Aim of the task | Of all the entries below, only the lines from the one with "Definition unicode_IsSpace (r" up to and including the one with "let '(r, size)" are to be duplicated exactly.

Data section |

******

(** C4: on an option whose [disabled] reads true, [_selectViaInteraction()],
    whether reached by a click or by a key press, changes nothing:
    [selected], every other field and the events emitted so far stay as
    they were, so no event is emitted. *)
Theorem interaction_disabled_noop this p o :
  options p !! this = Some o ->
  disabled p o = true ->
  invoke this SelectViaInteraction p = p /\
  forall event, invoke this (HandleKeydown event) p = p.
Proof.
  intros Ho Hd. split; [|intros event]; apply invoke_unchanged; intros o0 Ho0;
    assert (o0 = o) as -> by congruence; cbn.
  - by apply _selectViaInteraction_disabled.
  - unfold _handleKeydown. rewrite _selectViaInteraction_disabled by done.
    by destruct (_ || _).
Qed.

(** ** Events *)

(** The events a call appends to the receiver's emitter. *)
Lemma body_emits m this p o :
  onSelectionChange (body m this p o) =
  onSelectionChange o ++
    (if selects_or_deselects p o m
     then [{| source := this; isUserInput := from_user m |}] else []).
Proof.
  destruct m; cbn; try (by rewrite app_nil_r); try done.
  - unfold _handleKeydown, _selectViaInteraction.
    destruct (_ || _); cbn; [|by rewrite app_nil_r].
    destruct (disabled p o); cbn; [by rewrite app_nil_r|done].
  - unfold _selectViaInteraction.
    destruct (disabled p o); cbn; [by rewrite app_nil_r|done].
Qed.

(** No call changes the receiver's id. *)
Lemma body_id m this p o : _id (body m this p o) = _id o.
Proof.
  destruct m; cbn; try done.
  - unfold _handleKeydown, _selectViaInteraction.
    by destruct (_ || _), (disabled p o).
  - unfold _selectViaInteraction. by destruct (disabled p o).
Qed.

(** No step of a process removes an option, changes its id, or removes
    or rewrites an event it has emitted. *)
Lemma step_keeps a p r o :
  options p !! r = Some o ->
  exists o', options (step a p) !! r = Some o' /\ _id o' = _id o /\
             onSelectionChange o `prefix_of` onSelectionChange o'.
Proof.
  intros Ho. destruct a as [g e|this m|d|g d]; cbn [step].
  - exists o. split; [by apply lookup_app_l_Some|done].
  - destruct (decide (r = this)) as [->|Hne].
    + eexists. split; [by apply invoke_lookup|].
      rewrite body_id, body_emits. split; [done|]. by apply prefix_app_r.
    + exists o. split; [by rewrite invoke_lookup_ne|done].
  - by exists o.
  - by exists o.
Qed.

******

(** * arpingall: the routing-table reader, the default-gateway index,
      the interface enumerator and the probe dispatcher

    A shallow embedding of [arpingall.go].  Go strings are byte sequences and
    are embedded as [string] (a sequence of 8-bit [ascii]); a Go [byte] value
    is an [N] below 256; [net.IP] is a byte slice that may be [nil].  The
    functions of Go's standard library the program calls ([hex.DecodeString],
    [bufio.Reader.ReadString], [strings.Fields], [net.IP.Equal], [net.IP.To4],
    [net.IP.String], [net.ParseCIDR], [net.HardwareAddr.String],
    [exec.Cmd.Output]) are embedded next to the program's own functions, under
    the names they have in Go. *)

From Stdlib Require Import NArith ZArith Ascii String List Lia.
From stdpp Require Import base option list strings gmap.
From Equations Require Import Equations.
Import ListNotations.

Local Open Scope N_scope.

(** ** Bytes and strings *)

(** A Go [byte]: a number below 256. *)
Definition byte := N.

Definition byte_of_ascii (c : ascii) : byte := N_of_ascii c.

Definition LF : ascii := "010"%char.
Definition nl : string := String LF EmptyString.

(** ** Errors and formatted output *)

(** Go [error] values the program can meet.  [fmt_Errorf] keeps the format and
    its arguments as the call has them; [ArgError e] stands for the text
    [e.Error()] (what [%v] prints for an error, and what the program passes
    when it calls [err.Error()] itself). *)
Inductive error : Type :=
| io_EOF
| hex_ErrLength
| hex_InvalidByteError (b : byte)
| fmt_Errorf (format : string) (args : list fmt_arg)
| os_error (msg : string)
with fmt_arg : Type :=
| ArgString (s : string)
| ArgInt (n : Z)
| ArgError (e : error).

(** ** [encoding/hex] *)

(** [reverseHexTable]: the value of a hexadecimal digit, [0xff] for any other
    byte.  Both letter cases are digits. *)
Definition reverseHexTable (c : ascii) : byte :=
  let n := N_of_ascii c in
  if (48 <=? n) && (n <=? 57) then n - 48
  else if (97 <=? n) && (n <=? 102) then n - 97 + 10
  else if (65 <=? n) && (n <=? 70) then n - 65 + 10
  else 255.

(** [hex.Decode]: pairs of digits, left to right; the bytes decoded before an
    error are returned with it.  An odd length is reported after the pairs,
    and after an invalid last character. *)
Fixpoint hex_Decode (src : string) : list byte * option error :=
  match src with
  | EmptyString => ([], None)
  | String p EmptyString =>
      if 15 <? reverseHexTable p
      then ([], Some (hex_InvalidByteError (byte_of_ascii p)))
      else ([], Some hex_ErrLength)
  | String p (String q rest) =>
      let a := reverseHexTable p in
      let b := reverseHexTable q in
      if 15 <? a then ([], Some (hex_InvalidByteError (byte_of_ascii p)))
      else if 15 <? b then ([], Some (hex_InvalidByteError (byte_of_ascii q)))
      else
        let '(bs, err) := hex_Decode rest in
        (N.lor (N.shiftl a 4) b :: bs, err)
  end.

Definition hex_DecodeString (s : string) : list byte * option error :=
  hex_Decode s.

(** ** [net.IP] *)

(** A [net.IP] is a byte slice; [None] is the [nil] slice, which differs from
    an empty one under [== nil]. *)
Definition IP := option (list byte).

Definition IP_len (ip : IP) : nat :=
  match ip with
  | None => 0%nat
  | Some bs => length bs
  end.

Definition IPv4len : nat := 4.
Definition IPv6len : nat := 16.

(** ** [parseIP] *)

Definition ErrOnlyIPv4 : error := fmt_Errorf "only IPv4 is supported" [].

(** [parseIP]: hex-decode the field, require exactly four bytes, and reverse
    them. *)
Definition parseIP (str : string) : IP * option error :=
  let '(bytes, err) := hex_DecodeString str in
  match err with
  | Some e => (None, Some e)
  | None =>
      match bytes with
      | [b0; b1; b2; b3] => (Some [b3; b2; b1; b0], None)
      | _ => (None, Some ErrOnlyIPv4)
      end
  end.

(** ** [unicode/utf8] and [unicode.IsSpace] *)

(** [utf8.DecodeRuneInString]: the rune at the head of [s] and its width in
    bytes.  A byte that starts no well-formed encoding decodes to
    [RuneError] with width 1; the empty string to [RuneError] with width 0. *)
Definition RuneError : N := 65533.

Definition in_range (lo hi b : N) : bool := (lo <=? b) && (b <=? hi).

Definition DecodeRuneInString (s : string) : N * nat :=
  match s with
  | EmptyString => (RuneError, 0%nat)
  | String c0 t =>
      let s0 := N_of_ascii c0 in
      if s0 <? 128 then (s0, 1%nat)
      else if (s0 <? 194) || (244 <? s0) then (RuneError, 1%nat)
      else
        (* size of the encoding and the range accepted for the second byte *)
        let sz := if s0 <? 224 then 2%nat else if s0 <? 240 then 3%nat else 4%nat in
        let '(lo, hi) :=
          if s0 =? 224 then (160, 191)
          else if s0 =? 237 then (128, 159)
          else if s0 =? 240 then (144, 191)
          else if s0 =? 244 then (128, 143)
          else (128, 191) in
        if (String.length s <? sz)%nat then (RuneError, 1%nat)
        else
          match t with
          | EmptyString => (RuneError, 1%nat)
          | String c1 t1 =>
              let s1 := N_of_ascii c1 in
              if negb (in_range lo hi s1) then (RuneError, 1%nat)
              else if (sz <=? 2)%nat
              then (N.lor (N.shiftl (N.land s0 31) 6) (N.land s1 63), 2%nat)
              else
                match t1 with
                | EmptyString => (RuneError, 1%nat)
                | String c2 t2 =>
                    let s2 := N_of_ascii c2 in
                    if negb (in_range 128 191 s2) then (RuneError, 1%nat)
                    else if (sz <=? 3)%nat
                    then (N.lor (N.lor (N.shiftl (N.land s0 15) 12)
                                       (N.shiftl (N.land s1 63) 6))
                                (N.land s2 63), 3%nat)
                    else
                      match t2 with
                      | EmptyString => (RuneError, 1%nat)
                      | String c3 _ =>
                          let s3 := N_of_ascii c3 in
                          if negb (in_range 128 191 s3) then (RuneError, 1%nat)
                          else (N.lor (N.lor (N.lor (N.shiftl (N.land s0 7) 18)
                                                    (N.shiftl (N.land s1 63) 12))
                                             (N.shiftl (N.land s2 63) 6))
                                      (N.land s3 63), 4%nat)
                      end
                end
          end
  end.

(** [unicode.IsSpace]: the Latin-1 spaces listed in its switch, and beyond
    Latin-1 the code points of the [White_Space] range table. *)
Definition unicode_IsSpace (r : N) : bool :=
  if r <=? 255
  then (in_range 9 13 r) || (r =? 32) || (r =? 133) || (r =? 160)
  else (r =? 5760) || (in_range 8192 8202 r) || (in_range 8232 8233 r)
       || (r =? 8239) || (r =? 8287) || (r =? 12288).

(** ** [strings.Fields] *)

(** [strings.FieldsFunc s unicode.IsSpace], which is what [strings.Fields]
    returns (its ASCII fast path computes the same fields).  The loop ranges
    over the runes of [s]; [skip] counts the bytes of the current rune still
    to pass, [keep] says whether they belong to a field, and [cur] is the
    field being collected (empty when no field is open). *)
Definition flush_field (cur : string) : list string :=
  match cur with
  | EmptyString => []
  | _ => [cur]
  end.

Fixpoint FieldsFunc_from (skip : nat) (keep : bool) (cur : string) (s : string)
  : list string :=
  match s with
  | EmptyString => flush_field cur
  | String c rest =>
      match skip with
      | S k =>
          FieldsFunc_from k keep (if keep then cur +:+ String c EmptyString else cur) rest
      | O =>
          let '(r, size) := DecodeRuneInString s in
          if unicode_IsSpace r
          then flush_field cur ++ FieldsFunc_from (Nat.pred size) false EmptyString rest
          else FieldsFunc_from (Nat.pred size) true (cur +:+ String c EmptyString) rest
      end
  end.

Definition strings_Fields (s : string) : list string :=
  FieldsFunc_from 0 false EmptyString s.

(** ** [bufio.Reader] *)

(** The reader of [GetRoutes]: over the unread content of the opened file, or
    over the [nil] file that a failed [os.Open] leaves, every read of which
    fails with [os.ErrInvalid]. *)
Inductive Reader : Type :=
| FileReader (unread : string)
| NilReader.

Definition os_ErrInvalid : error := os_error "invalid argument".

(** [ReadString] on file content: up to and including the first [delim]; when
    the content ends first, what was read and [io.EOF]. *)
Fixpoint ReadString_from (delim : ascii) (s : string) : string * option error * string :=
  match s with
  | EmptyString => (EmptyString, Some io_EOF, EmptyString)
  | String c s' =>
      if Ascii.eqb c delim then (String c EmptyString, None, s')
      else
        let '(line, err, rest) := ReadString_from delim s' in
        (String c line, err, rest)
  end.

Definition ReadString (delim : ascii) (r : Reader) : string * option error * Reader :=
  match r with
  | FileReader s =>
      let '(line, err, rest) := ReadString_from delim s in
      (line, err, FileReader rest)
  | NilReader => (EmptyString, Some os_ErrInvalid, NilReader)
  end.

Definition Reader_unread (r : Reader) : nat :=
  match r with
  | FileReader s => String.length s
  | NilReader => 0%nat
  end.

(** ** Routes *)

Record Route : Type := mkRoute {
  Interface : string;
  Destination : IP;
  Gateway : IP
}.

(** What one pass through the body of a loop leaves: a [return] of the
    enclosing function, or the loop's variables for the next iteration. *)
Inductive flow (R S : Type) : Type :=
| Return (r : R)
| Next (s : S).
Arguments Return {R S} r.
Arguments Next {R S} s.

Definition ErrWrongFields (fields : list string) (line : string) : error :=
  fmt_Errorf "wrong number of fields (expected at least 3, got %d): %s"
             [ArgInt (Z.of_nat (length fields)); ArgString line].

******

Response box |
Definition unicode_IsSpace (r : N) : bool :=
  if r <=? 255
  then (in_range 9 13 r) || (r =? 32) || (r =? 133) || (r =? 160)
  else (r =? 5760) || (in_range 8192 8202 r) || (in_range 8232 8233 r)
       || (r =? 8239) || (r =? 8287) || (r =? 12288).

(** ** [strings.Fields] *)

(** [strings.FieldsFunc s unicode.IsSpace], which is what [strings.Fields]
    returns (its ASCII fast path computes the same fields).  The loop ranges
    over the runes of [s]; [skip] counts the bytes of the current rune still
    to pass, [keep] says whether they belong to a field, and [cur] is the
    field being collected (empty when no field is open). *)
Definition flush_field (cur : string) : list string :=
  match cur with
  | EmptyString => []
  | _ => [cur]
  end.

Fixpoint FieldsFunc_from (skip : nat) (keep : bool) (cur : string) (s : string)
  : list string :=
  match s with
  | EmptyString => flush_field cur
  | String c rest =>
      match skip with
      | S k =>
          FieldsFunc_from k keep (if keep then cur +:+ String c EmptyString else cur) rest
      | O =>
          let '(r, size) := DecodeRuneInString s in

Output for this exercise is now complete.